Voilà l'économie de ce texte à grands traits.

Premier enjeu : le régime de transition. Dans l'attente de la généralisation des DAC, le Gouvernement préfère prolonger les commissions départementales (Cdac) plutôt que de créer des Crac. Où est la cohérence de ce texte si, d'un côté, on claironne qu'il est nécessaire d'intégrer l'urbanisme commercial dans le droit de l'urbanisme et que, de l'autre, on maintient encore pendant cinq ans un régime à bout de souffle ? De plus, dans les Crac, les élus seront majoritaires.

Enfin, les critères de décision des Crac sont plus stricts que dans les Cdac. Les 4 millions de m² accordés en 2009 et 2010 nous imposent d'intervenir rapidement !

Certaines enseignes, comme Bricorama, voient leur chiffre d'affaires stagner alors que le nombre de leurs implantations a considérablement augmenté au risque de voir se développer des friches commerciales.

Deuxième gros enjeu de nos débats : la question de la typologie des secteurs d'activité commerciale.

Les implantations commerciales seront à l'avenir autorisées en fonction de la conformité du permis de construire. Le maire devra se borner à vérifier si le projet satisfait aux règles d'urbanisme. Cela me convient, mais à une seule condition : que les DAC disposent d'outils assez forts pour réguler les implantations commerciales. Constatant que rien, dans la boîte à outils du DAC, ne lui permettait de renforcer le pouvoir de contrôle des élus, j'ai proposé à la commission de l'économie d'encadrer les conditions susceptibles d'être fixées par le document d'aménagement commercial. Cet encadrement ne pouvait se faire que selon deux voies. La première est celle de l'abaissement des seuils de surface. La commission de l'économie a partiellement suivi ce chemin en exprimant ces seuils en SHON plutôt qu'en surface de vente, ce qui correspond à une baisse des seuils 20 %. La seconde, plus novatrice, est celle d'une régulation des implantations sur la base d'une typologie des secteurs d'activité commerciale. Le DAC pourra poser, dans les secteurs périphériques, des règles de localisation différentes selon la catégorie de commerce considérée (alimentation, équipement de la personne, équipement de la maison, loisir-culture).

Cette disposition, adoptée à l'unanimité par la commission, n'est ni contraire à la liberté d'établissement -la Commission européenne a même déclaré ce texte « exemplaire »-, ni susceptible d'être détournée par certains élus.

Monsieur le ministre, si vous êtes en mesure de nous proposer une autre solution qui réponde au problème de l'agonie des centres-villes, nous sommes preneurs ! Restons modestes, mais soyons déterminés pour mettre fin à l'anarchie actuelle. Nous ne pouvons nous faire les apôtres d'un immobilisme coupable !

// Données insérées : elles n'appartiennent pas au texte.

(** the service is queried on a miss, and only then *)
Lemma yahoo_search_calls (e : env) (q : string) (w : world) :
  calls (snd (yahoo_search e q w))
  = match fst (cache_get ("yh:" +:+ q) (clock w) (cache w)) with
    | Some _ => calls w
    | None => calls w ++ [q]
    end.
Proof.
  unfold yahoo_search.
  destruct (cache_get ("yh:" +:+ q) (clock w) (cache w)) as [[d|] c]; simpl; [done|].
  destruct (http_get e (calls w) (clock w) q) as [took [f|d]]; done.
Qed.

(** no key but the one of the query is touched *)
Lemma yahoo_search_frame (e : env) (q : string) (w : world) (k : string) :
  k ≠ "yh:" +:+ q → cache (snd (yahoo_search e q w)) !! k = cache w !! k.
Proof.
  intros Hk. unfold yahoo_search.
  destruct (cache_get ("yh:" +:+ q) (clock w) (cache w)) as [[d|] c] eqn:Hg.
  - simpl. pose proof (cache_get_hit_cache ("yh:" +:+ q) (clock w) (cache w) d) as Hc.
    rewrite Hg in Hc. simpl in Hc. by rewrite Hc.
  - pose proof (cache_get_miss_cache ("yh:" +:+ q) (clock w) (cache w)) as Hc.
    rewrite Hg in Hc. simpl in Hc. rewrite Hc by done.
    destruct (http_get e (calls w) (clock w) q) as [took [f|d]]; simpl.
    + by rewrite lookup_delete_ne.
    + unfold cache_set. rewrite lookup_insert_ne by done. by rewrite lookup_delete_ne.
Qed.

Lemma lookup_world (sel : quote → bool) (e : env) (q : string) (w : world) :
  snd (lookup sel e q w) = snd (yahoo_search e q w).
Proof. unfold lookup. by destruct (yahoo_search e q w) as [[f|d] w']. Qed.

Lemma lookup_hit (sel : quote → bool) (e : env) (q : string) (w : world)
    (d : payload) :
  fst (cache_get ("yh:" +:+ q) (clock w) (cache w)) = Some d →
  lookup sel e q w = (of_quote <$> List.find sel (default [] (quotes d)), w).
Proof. intros H. unfold lookup. by rewrite (yahoo_search_hit _ _ _ _ H). Qed.
(** * NeuroSecretary: the audio-to-protocol pipeline of a Telegram bot

    A shallow embedding of [neuro_secretary2.py] (and of the earlier
    [neuro_secretary.py], for the one place where the two differ in a way a
    stated property depends on), with the properties of the pipeline contract
    stated and proved over it.

    Conventions of the model.
    - A Python [str] is a Rocq [string] holding its UTF-8 encoding, so that
      [s.encode()] is the identity.  Lone surrogates, which [encode] rejects,
      are outside the model.
    - The file system is a finite map from paths to nodes; the platform is
      POSIX ([os.sep] is a slash, [os.linesep] is a line feed).
    - Everything the program delegates to a library or a remote service
      (decoding, denoising, speech recognition, the chat completion API, the
      Telegram transport) is a field of the record [services]: an arbitrary
      function that may return a value or raise.  The remote ones also
      receive the number of events that happened so far, so that they may
      answer the same question differently at different times.
    - Exceptions are instances of Python's [Exception]; interpreter-level
      signals ([KeyboardInterrupt], [SystemExit], task cancellation) are
      outside the model.
    - One request is run from start to end; interleavings of several
      requests at their suspension points are outside the model. *)

From Stdlib Require Import ZArith QArith Ascii String List Lia.
From stdpp Require Import base option gmap strings list fin_maps pretty.
Import ListNotations.

Local Open Scope Z_scope.

(** ** Characters and strings *)

Definition LF : ascii := "010"%char.
Definition CR : ascii := "013"%char.
Definition nl : string := String LF EmptyString.

(** ** hashlib.md5 (RFC 1321) *)

Module MD5.

Definition bytes_of_string (s : string) : list Z :=
  map (fun c => Z.of_N (N_of_ascii c)) (list_ascii_of_string s).

Definition w32 (x : Z) : Z := x mod 2 ^ 32.
Definition add32 (x y : Z) : Z := w32 (x + y).
Definition not32 (x : Z) : Z := Z.lxor x 0xffffffff.
Definition rotl32 (x : Z) (c : Z) : Z :=
  Z.lor (w32 (Z.shiftl x c)) (Z.shiftr x (32 - c)).

(** per-round shift amounts *)
Definition S_table : list Z :=
  [ 7; 12; 17; 22; 7; 12; 17; 22; 7; 12; 17; 22; 7; 12; 17; 22;
    5;  9; 14; 20; 5;  9; 14; 20; 5;  9; 14; 20; 5;  9; 14; 20;
    4; 11; 16; 23; 4; 11; 16; 23; 4; 11; 16; 23; 4; 11; 16; 23;
    6; 10; 15; 21; 6; 10; 15; 21; 6; 10; 15; 21; 6; 10; 15; 21 ].

(** K[i] = floor (2^32 * abs (sin (i + 1))) *)
Definition K_table : list Z :=
  [ 0xd76aa478; 0xe8c7b756; 0x242070db; 0xc1bdceee;
    0xf57c0faf; 0x4787c62a; 0xa8304613; 0xfd469501;
    0x698098d8; 0x8b44f7af; 0xffff5bb1; 0x895cd7be;
    0x6b901122; 0xfd987193; 0xa679438e; 0x49b40821;
    0xf61e2562; 0xc040b340; 0x265e5a51; 0xe9b6c7aa;
    0xd62f105d; 0x02441453; 0xd8a1e681; 0xe7d3fbc8;
    0x21e1cde6; 0xc33707d6; 0xf4d50d87; 0x455a14ed;
    0xa9e3e905; 0xfcefa3f8; 0x676f02d9; 0x8d2a4c8a;
    0xfffa3942; 0x8771f681; 0x6d9d6122; 0xfde5380c;
    0xa4beea44; 0x4bdecfa9; 0xf6bb4b60; 0xbebfbc70;
    0x289b7ec6; 0xeaa127fa; 0xd4ef3085; 0x04881d05;
    0xd9d4d039; 0xe6db99e5; 0x1fa27cf8; 0xc4ac5665;
    0xf4292244; 0x432aff97; 0xab9423a7; 0xfc93a039;
    0x655b59c3; 0x8f0ccc92; 0xffeff47d; 0x85845dd1;
    0x6fa87e4f; 0xfe2ce6e0; 0xa3014314; 0x4e0811a1;
    0xf7537e82; 0xbd3af235; 0x2ad7d2bb; 0xeb86d391 ].

Definition nthZ (l : list Z) (i : nat) : Z := nth i l 0.

(** the padded message: 0x80, zeros up to 56 mod 64, the bit length on
    eight little-endian bytes *)
Definition le_bytes (n : nat) (x : Z) : list Z :=
  map (fun i => (x / 2 ^ (8 * Z.of_nat i)) mod 256) (seq 0 n).

Definition pad (msg : list Z) : list Z :=
  let len := Z.of_nat (length msg) in
  let zeros := Z.to_nat ((55 - len) mod 64) in
  msg ++ [0x80] ++ repeat 0 zeros ++ le_bytes 8 ((8 * len) mod 2 ^ 64).

Definition word_le (b : list Z) : Z :=
  nthZ b 0 + 2 ^ 8 * nthZ b 1 + 2 ^ 16 * nthZ b 2 + 2 ^ 24 * nthZ b 3.

Fixpoint words_le (n : nat) (b : list Z) : list Z :=
  match n with
  | O => []
  | S n' => word_le b :: words_le n' (skipn 4 b)
  end.

Fixpoint blocks (n : nat) (b : list Z) : list (list Z) :=
  match n with
  | O => []
  | S n' => words_le 16 (firstn 64 b) :: blocks n' (skipn 64 b)
  end.

Record regs := Regs { rA : Z; rB : Z; rC : Z; rD : Z }.

Definition init : regs :=
  Regs 0x67452301 0xefcdab89 0x98badcfe 0x10325476.

Definition round (M : list Z) (r : regs) (i : nat) : regs :=
  let '(Regs a b c d) := r in
  let q := (i / 16)%nat in
  let f :=
    match q with
    | 0%nat => Z.lor (Z.land b c) (Z.land (not32 b) d)
    | 1%nat => Z.lor (Z.land d b) (Z.land (not32 d) c)
    | 2%nat => Z.lxor b (Z.lxor c d)
    | _ => Z.lxor c (Z.lor b (not32 d))
    end in
  let g :=
    match q with
    | 0%nat => i
    | 1%nat => ((5 * i + 1) mod 16)%nat
    | 2%nat => ((3 * i + 5) mod 16)%nat
    | _ => ((7 * i) mod 16)%nat
    end in
  let f' := add32 (add32 (add32 f a) (nthZ K_table i)) (nthZ M g) in
  Regs d (add32 b (rotl32 f' (nthZ S_table i))) b c.

Definition compress (r : regs) (M : list Z) : regs :=
  let r' := fold_left (round M) (seq 0 64) r in
  Regs (add32 (rA r) (rA r')) (add32 (rB r) (rB r'))
       (add32 (rC r) (rC r')) (add32 (rD r) (rD r')).

(** [hashlib.md5(data).digest()]: sixteen bytes *)
Definition digest (data : string) : list ascii :=
  let p := pad (bytes_of_string data) in
  let r := fold_left compress (blocks (length p / 64) p) init in
  map (fun b => ascii_of_N (Z.to_N b))
      (le_bytes 4 (rA r) ++ le_bytes 4 (rB r) ++
       le_bytes 4 (rC r) ++ le_bytes 4 (rD r)).

Definition hexdigit (b3 b2 b1 b0 : bool) : ascii :=
  match b3, b2, b1, b0 with
  | false, false, false, false => "0"
  | false, false, false, true => "1"
  | false, false, true, false => "2"
  | false, false, true, true => "3"
  | false, true, false, false => "4"
  | false, true, false, true => "5"
  | false, true, true, false => "6"
  | false, true, true, true => "7"
  | true, false, false, false => "8"
  | true, false, false, true => "9"
  | true, false, true, false => "a"
  | true, false, true, true => "b"
  | true, true, false, false => "c"
  | true, true, false, true => "d"
  | true, true, true, false => "e"
  | true, true, true, true => "f"
  end%char.

Fixpoint hex (bs : list ascii) : string :=
  match bs with
  | [] => EmptyString
  | Ascii b0 b1 b2 b3 b4 b5 b6 b7 :: bs' =>
      String (hexdigit b7 b6 b5 b4) (String (hexdigit b3 b2 b1 b0) (hex bs'))
  end.

(** [hashlib.md5(data).hexdigest()] *)
Definition hexdigest (data : string) : string := hex (digest data).

End MD5.

(** ** Exceptions, results and the log *)

(** An exception instance: its class name and [str(e)], the text an
    f-string prints for it. *)
Record exn := Exn { exn_class : string; exn_str : string }.

Inductive result (A : Type) : Type :=
| Ok (a : A)
| Raise (e : exn).
Arguments Ok {A} a.
Arguments Raise {A} e.

Definition ValueError (msg : string) : exn := Exn "ValueError" msg.
Definition AttributeError (msg : string) : exn := Exn "AttributeError" msg.
Definition FileNotFoundError (path : string) : exn :=
  Exn "FileNotFoundError"
      ("[Errno 2] No such file or directory: '" +:+ path +:+ "'").
Definition IsADirectoryError (path : string) : exn :=
  Exn "IsADirectoryError" ("[Errno 21] Is a directory: '" +:+ path +:+ "'").
Definition FileExistsError (path : string) : exn :=
  Exn "FileExistsError" ("[Errno 17] File exists: '" +:+ path +:+ "'").
Lemma stats_holder p :
  stats (run_state p) = last (omap out_stats (events p)).
Proof.
  destruct (on_readable_fold (stdout p) initial) as (_ & _ & Hst & _).
  unfold run_state, events. rewrite Hst. by destruct (last _).
Qed.

(** C7. After any sequence of parsed events, the success flag is the
    compile-success value of the last event that has one, the export flag
    the export-complete value of the last event that has one, the stats
    holder the stats object of the last event that has one, and the issue
    list the concatenation, in order of arrival, of the issues arrays of
    the events that have one.  The flags start as false and the stats
    holder as undefined. *)
Theorem run_state_accumulates p :
  success (run_state p) = default false (last (omap compile_success (events p))) /\
  exported (run_state p) = default false (last (omap export_complete (events p))) /\
  stats (run_state p) = last (omap out_stats (events p)) /\
  issues (run_state p) = concat (omap out_issues (events p)).
Proof.
  destruct (on_readable_fold (stdout p) initial) as (Hs & He & _ & Hi).
  split_and!; [exact Hs|exact He|apply stats_holder|exact Hi].
Qed.

End Driver.

(** ** The callback *)

Section Callback.

Context {jsobject : Type} (rt : Runtime jsobject).

Implicit Types (options : option InklecatePluginOptions)
  (path uuid out : jsstring) (fs : filesystem) (p : ChildProcess jsobject).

J'ai la conviction que, si on ne donne pas au DAC les outils puissants que je vous propose d'adopter, l'aménagement du territoire sera une fois de plus, et pour longtemps, sacrifié. (Applaudissements à droite et au centre)

M. Jean-Claude Merceron.  - Depuis le début des années 1960, l'urbanisme commercial a vu le développement des grandes surfaces. On a voulu doter chaque quartier de la ville d'une fonction déterminée, selon le voeu exprimé par Le Corbusier.

Cette conception irréaliste a conduit à la désertification des centres-villes.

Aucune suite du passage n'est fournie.